From the first line to the last, give the records again exactly.
-=-=-
Definition isDigit (c : ascii) : bool :=
    match digit_val c with
    | Some _ => true
    | None => false
    end.

  (** [t.match(/(\d{2}):\d{2}/)]: the leftmost place where two digits,
      a colon and two digits follow each other; the result is the
      captured pair of digits. *)
Fixpoint matchHHMM (cs : list ascii) : option (ascii * ascii) :=
    match cs with
    | [] => None
    | a :: rest =>
        match rest with
        | b :: c :: d :: e :: _ =>
            if isDigit a && isDigit b && Ascii.eqb c ":"
               && isDigit d && isDigit e
            then Some (a, b)
            else matchHHMM rest
        | _ => None
        end
    end.

  (** The hour-to-resources map, keyed by [String(h)]. *)
Abbreviation HourMap := (gmap string (gset string)).

  (** [for (let h = startHour; h < endHour; h++) { ... }] *)
Definition addHour (rid : string) (map : HourMap) (h : Z) : HourMap :=
    let set := default ∅ (map !! pretty h) in
    <[pretty h := {[rid]} ∪ set]> map.

Definition addHours (rid : string) (startHour endHour : Z) (map : HourMap)
      : HourMap :=
    foldl (addHour rid) map (seqZ startHour (endHour - startHour)).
-=-=-
# FINISHED EXERCISE:
Definition isDigit (c : ascii) : bool :=
    match digit_val c with
    | Some _ => true
    | None => false
    end.

  (** [t.match(/(\d{2}):\d{2}/)]: the leftmost place where two digits,
      a colon and two digits follow each other; the result is the
      captured pair of digits. *)
Fixpoint matchHHMM (cs : list ascii) : option (ascii * ascii) :=
    match cs with
    | [] => None
    | a :: rest =>
        match rest with
        | b :: c :: d :: e :: _ =>
            if isDigit a && isDigit b && Ascii.eqb c ":"
               && isDigit d && isDigit e
            then Some (a, b)
            else matchHHMM rest
        | _ => None
        end
    end.

  (** The hour-to-resources map, keyed by [String(h)]. *)
Abbreviation HourMap := (gmap string (gset string)).

  (** [for (let h = startHour; h < endHour; h++) { ... }] *)
Definition addHour (rid : string) (map : HourMap) (h : Z) : HourMap :=
    let set := default ∅ (map !! pretty h) in
    <[pretty h := {[rid]} ∪ set]> map.

Definition addHours (rid : string) (startHour endHour : Z) (map : HourMap)
      : HourMap :=
    foldl (addHour rid) map (seqZ startHour (endHour - startHour)).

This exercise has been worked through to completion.